For European organizations, especially those in critical commercial and industrial sectors like oil and gas, import/export, finance, procurement, and supply chain management, this threat poses significant risks. The use of signed legitimate binaries to bypass security controls increases the likelihood of successful infection and persistence within networks. Compromise could lead to credential theft, unauthorized remote access, data exfiltration, and disruption of critical business operations. The multilingual phishing lures suggest targeted attacks on diverse European populations, increasing the risk of successful social engineering. The campaign’s evasion of signature-based defenses complicates detection and response, potentially allowing attackers to maintain long-term access. Additionally, the abuse of cloud infrastructure for payload hosting can circumvent traditional perimeter defenses. The impact extends beyond immediate data loss to potential regulatory and reputational damage under GDPR and other European data protection laws. Organizations may face operational disruptions, financial losses, and exposure of sensitive commercial information.

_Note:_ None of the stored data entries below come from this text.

Definition service_finished_after_max_end_time (factory : ConstraintFactory) : Constraint :=
  for_each factory Visit
  |> filter (fun visit => is_service_finished_after_max_end_time visit)
  |> penalize (HardSoftScore_of 1 0)
       (fun visit => service_finished_delay_in_minutes visit)
  |> as_constraint SERVICE_FINISHED_AFTER_MAX_END_TIME.

Definition limit_driving_time (factory : ConstraintFactory) : Constraint :=
  for_each factory Vehicle
  |> filter (fun vehicle => total_driving_time_seconds vehicle >? DRIVING_TIME_LIMIT_SECONDS)
  |> penalize (HardSoftScore_of 1 0)
       (fun vehicle => total_driving_time_seconds vehicle - DRIVING_TIME_LIMIT_SECONDS)
  |> as_constraint LIMIT_DRIVING_TIME.

(** *** Soft constraints *)

Definition minimize_travel_time (factory : ConstraintFactory) : Constraint :=
  for_each factory Vehicle
  |> penalize (HardSoftScore_of 0 1)
       (fun vehicle => calculate_total_driving_time_seconds vehicle)
  |> as_constraint MINIMIZE_TRAVEL_TIME.

Definition balance_load (factory : ConstraintFactory) : Constraint :=
  for_each factory Vehicle
  |> penalize (HardSoftScore_of 0 5) (fun vehicle => total_demand vehicle)
  |> as_constraint BALANCE_LOAD.

Definition minimize_max_load (factory : ConstraintFactory) : Constraint :=
  for_each factory Vehicle
  |> filter (fun vehicle => total_demand vehicle >? MAX_LOAD_PER_VEHICLE)
  |> penalize (HardSoftScore_of 0 10)
       (fun vehicle => total_demand vehicle - MAX_LOAD_PER_VEHICLE)
  |> as_constraint MINIMIZE_MAX_LOAD.

Definition encourage_full_utilization (factory : ConstraintFactory) : Constraint :=
  for_each factory Vehicle
  |> filter (fun vehicle => total_demand vehicle <? MIN_LOAD_THRESHOLD)
  |> penalize (HardSoftScore_of 0 3)
       (fun vehicle => MIN_LOAD_THRESHOLD - total_demand vehicle)
  |> as_constraint ENCOURAGE_FULL_UTILIZATION.

Definition minimize_vehicle_count (factory : ConstraintFactory) : Constraint :=
  for_each factory Vehicle
  |> filter (fun vehicle => Z.of_nat (List.length (visits vehicle)) >? 0)
  |> penalize_each (HardSoftScore_of 0 20)
  |> as_constraint MINIMIZE_VEHICLE_COUNT.

(** [constraints.append(c)] when the switch is on. *)
Definition append_if (flag : bool) (c : Constraint) (constraints : list Constraint)
  : list Constraint :=
  if flag then constraints ++ [c] else constraints.

Definition define_constraints (flags : Flags) (factory : ConstraintFactory)
  : list Constraint :=
  let constraints := [vehicle_capacity factory] in
  let constraints :=
    append_if (ENABLE_TIME_WINDOW_CONSTRAINTS flags)
      (service_finished_after_max_end_time factory) constraints in
  let constraints :=
    append_if (ENABLE_DRIVING_TIME_LIMIT flags) (limit_driving_time factory) constraints in
  let constraints := constraints ++ [minimize_travel_time factory] in
  let constraints :=
    append_if (ENABLE_LOAD_BALANCING flags) (balance_load factory) constraints in
  let constraints :=
    append_if (ENABLE_MINIMIZE_MAX_LOAD flags) (minimize_max_load factory) constraints in
  let constraints :=
    append_if (ENABLE_ENCOURAGE_FULL_UTILIZATION flags)
      (encourage_full_utilization factory) constraints in
  let constraints :=
    append_if (ENABLE_MINIMIZE_VEHICLE_COUNT flags)
      (minimize_vehicle_count factory) constraints in
  constraints.

End Constraints.

(** ** Exceptions and formatted messages *)

(** An f-string is kept as its pieces: literal text and the values that are
    formatted into it. *)
Inductive fragment :=
| Text (s : string)
| Int (z : Z)
| Float (x : spec_float).

Definition message := list fragment.

Inductive exn :=
| ValueError (msg : message)
| IndexError (msg : message).

Inductive result (A : Type) :=
| Ok (a : A)
| Raise (e : exn).
Arguments Ok {A} a.
Arguments Raise {A} e.

(** [str(i)] for an [int]. *)
Definition str (i : Z) : string := NilZero.string_of_int (Z.to_int i).

(** [range(n)] *)
Definition range (n : Z) : list Z := map Z.of_nat (seq 0 (Z.to_nat n)).

(** [len(sequence)] *)
Definition len {A} (sequence : list A) : Z := Z.of_nat (List.length sequence).

(** [sequence[i]]: a negative index counts from the end.  (The text of the
    error names the type of the sequence; it is left out.) *)
Definition getitem {A} (sequence : list A) (i : Z) : result A :=
  let k := if i <? 0 then i + len sequence else i in
  if k <? 0 then Raise (IndexError [Text "index out of range"])
  else match nth_error sequence (Z.to_nat k) with
       | Some x => Ok x
       | None => Raise (IndexError [Text "index out of range"])
       end.

(** ** Floats: binary64 arithmetic *)

Definition float_add (x y : spec_float) : spec_float := SFadd prec emax x y.
Definition float_sub (x y : spec_float) : spec_float := SFsub prec emax x y.

Definition float_is_finite (x : spec_float) : bool :=
  match x with
  | S754_zero _ | S754_finite _ _ _ => true
  | S754_infinity _ | S754_nan => false
  end.

(** A range [a .. b] of finite floats, [a <= b], in which [a + (b - a)] is
    [b] again when computed in binary64.  The library computes
    [uniform(a, b)] as [a + (b - a) * random()] with [0 <= random() < 1]:
    rounding being monotone, in such a range the product lies between 0 and
    [b - a] and the sum between [a] and [b].  In other ranges (a difference
    that overflows, say) the result can leave the range. *)
Definition exact_range (a b : spec_float) : bool :=
  float_is_finite a && float_is_finite b && SFleb a b &&
  SFeqb (float_add a (float_sub b a)) b.

(** ** [random.Random]

    The generator of the Python library is a parameter: a state, the seeding
    constructor and the primitives the library methods used here are built
    on.  [RandomContract] records what the library documents of them. *)

Record RandomSource := mk_RandomSource {
  Rng : Type;
  Random : Z -> Rng;
  _randbelow : Z -> Rng -> Z * Rng;
  random_random : Rng -> spec_float * Rng;
  random_uniform : spec_float -> spec_float -> Rng -> spec_float * Rng
}.

Record RandomContract (R : RandomSource) : Prop := mk_RandomContract {
  (* [_randbelow(n)]: "a random int in the range [0, n)" *)
  randbelow_range : forall n g, 0 < n -> 0 <= fst (_randbelow R n g) < n;
  (* [uniform(a, b)]: "a random floating-point number N such that
     a <= N <= b for a <= b", relied on in exact ranges only *)
  uniform_range : forall a b g, exact_range a b = true ->
    SFleb a (fst (random_uniform R a b g)) = true /\
    SFleb (fst (random_uniform R a b g)) b = true
}.

Section RandomMethods.

Variable R : RandomSource.

(** Code that draws from a [Random] object: the object's state goes in, a
    value and the new state come out, unless an exception is raised. *)
Definition Gen (A : Type) : Type := Rng R -> result (A * Rng R).

Definition ret {A} (a : A) : Gen A := fun g => Ok (a, g).

Definition raise {A} (e : exn) : Gen A := fun _ => Raise e.

Definition bind {A B} (c : Gen A) (k : A -> Gen B) : Gen B :=
  fun g => match c g with
           | Ok (a, g') => k a g'
           | Raise e => Raise e
           end.

Definition lift {A} (r : result A) : Gen A :=
  fun g => match r with Ok a => Ok (a, g) | Raise e => Raise e end.

Definition prim {A} (f : Rng R -> A * Rng R) : Gen A := fun g => Ok (f g).

(** [[f(i) for i in l]] *)
Fixpoint for_in {A B} (f : A -> Gen B) (l : list A) : Gen (list B) :=
  match l with
  | [] => ret []
  | i :: l' => bind (f i) (fun b => bind (for_in f l') (fun bs => ret (b :: bs)))
  end.

(** [random.randrange(start, stop)] *)
Definition randrange (start stop : Z) : Gen Z :=
  let width := stop - start in
  if width >? 0 then bind (prim (_randbelow R width)) (fun r => ret (start + r))
  else raise (ValueError [Text "empty range in randrange("; Int start; Text ", ";
                          Int stop; Text ")"]).

(** [random.randint(a, b)] *)
Definition randint (a b : Z) : Gen Z := randrange a (b + 1).

(** [random.choice(seq)] *)
Definition choice {A} (sequence : list A) : Gen A :=
  if len sequence =? 0 then raise (IndexError [Text "Cannot choose from an empty sequence"])
  else bind (prim (_randbelow R (len sequence))) (fun i => lift (getitem sequence i)).

(** [random.uniform(a, b)] and [random.random()] *)
Definition uniform (a b : spec_float) : Gen spec_float := prim (random_uniform R a b).
Definition random_ : Gen spec_float := prim (random_random R).

End RandomMethods.

Arguments ret {R A} a.
Arguments raise {R A} e.
Arguments bind {R A B} c k.
Arguments lift {R A} r.
Arguments for_in {R A B} f l.
Arguments choice {R A} sequence.

Notation "x <- c ;; k" := (bind c (fun x => k))
  (at level 61, c at next level, right associativity).

(** Statements that may raise, one after the other. *)
Definition result_bind {A B} (r : result A) (k : A -> result B) : result B :=
  match r with Ok a => k a | Raise e => Raise e end.

(** [random.random() > 0.5] and friends compare floats. *)
Definition float_lt (x y : spec_float) : bool := SFltb x y.
Definition float_le (x y : spec_float) : bool := SFleb x y.
Definition float_eq (x y : spec_float) : bool := SFeqb x y.

(** [math.isnan(x)] *)
Definition float_is_nan (x : spec_float) : bool :=
  match x with S754_nan => true | _ => false end.

(** Comparison of the [(latitude, longitude)] keys: the first components
    decide unless they are equal. *)
Definition key_lt (a b : spec_float * spec_float) : bool :=
  if float_eq (fst a) (fst b) then float_lt (snd a) (snd b) else float_lt (fst a) (fst b).

(** [min(iterable, key=key)] and [max(iterable, key=key)]: the first of the
    extremal elements; an empty iterable raises. *)
Fixpoint extremum_from {A} (better : A -> A -> bool) (best : A) (l : list A) : A :=
  match l with
  | [] => best
  | x :: l' => extremum_from better (if better x best then x else best) l'
  end.

Definition min_by {A} (key : A -> spec_float * spec_float) (l : list A) : result A :=
  match l with
  | [] => Raise (ValueError [Text "min() arg is an empty sequence"])
  | x :: l' => Ok (extremum_from (fun a b => key_lt (key a) (key b)) x l')
  end.

Definition max_by {A} (key : A -> spec_float * spec_float) (l : list A) : result A :=
  match l with
  | [] => Raise (ValueError [Text "max() arg is an empty sequence"])
  | x :: l' => Ok (extremum_from (fun a b => key_lt (key b) (key a)) x l')
  end.

(** [date + timedelta]: only the whole days of the span count. *)
Definition date_add (d : date) (span : timedelta) : date := d + span / SECONDS_PER_DAY.

(** ** [demo_data.py] *)

Definition FIRST_NAMES : list string :=
  ["Amy"; "Beth"; "Chad"; "Dan"; "Elsa"; "Flo"; "Gus"; "Hugo"; "Ivy"; "Jay"]%string.
Definition LAST_NAMES : list string :=
  ["Cole"; "Fox"; "Green"; "Jones"; "King"; "Li"; "Poe"; "Rye"; "Smith"; "Watt"]%string.
Definition SERVICE_DURATION_MINUTES : list Z := [10; 20; 30; 40].
Definition MORNING_WINDOW_START := mk_time 8 0.
Definition MORNING_WINDOW_END := mk_time 12 0.
Definition AFTERNOON_WINDOW_START := mk_time 13 0.
Definition AFTERNOON_WINDOW_END := mk_time 18 0.

(** The fixed warehouse location *)
Definition warehouse_latitude : spec_float :=
  Eval vm_compute in Prim2SF 47.57900943093803%float.
Definition warehouse_longitude : spec_float :=
  Eval vm_compute in Prim2SF 5.576702063852337%float.

Definition WAREHOUSE_LOCATION : Location :=
  {| latitude := warehouse_latitude; longitude := warehouse_longitude |}.

(** The float expressions of the [NEW_LOCATION] corners, evaluated in
    binary64 as Python evaluates them. *)
Definition south_latitude : spec_float :=
  Eval vm_compute in Prim2SF (47.57900943093803 - 0.675)%float.
Definition west_longitude : spec_float :=
  Eval vm_compute in Prim2SF (5.576702063852337 - 0.675)%float.
Definition north_latitude : spec_float :=
  Eval vm_compute in Prim2SF (47.57900943093803 + 0.675)%float.
Definition east_longitude : spec_float :=
  Eval vm_compute in Prim2SF (5.576702063852337 + 0.675)%float.

(** The literal [0.5] *)
Definition one_half : spec_float := Eval vm_compute in Prim2SF 0.5%float.

(** The dataclass: its generated [__init__] stores the fields and then runs
    [__post_init__]. *)
Record _DemoDataProperties := mk_DemoDataProperties {
  seed : Z;
  visit_count : Z;
  vehicle_count : Z;
  vehicle_start_time : time;
  min_demand : Z;
  max_demand : Z;
  min_vehicle_capacity : Z;
  max_vehicle_capacity : Z;
  south_west_corner : Location;
  north_east_corner : Location
}.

European organizations should implement advanced endpoint detection and response (EDR) solutions capable of detecting DLL side-loading and anomalous process behaviors rather than relying solely on signature-based antivirus. Employ application whitelisting and restrict execution of unsigned or unexpected DLLs in directories containing signed binaries. Conduct thorough monitoring of ahost.exe and related processes for unusual activity or unexpected DLL loads. Enhance phishing defenses by deploying advanced email filtering, user training focused on invoice and RFQ-themed social engineering, and multi-factor authentication to reduce credential theft impact. Regularly audit and restrict the use of living-off-the-land tools such as PowerShell and Windows Script Host, applying strict execution policies and logging. Network segmentation and least privilege principles should be enforced to limit lateral movement. Monitor and block suspicious outbound connections to cloud hosting services known to be abused in this campaign (e.g., Cloudflare, Netlify, Vercel). Incident response plans should include procedures for DLL side-loading detection and remediation. Finally, maintain updated threat intelligence feeds to stay informed about emerging variants and indicators of compromise related to this campaign.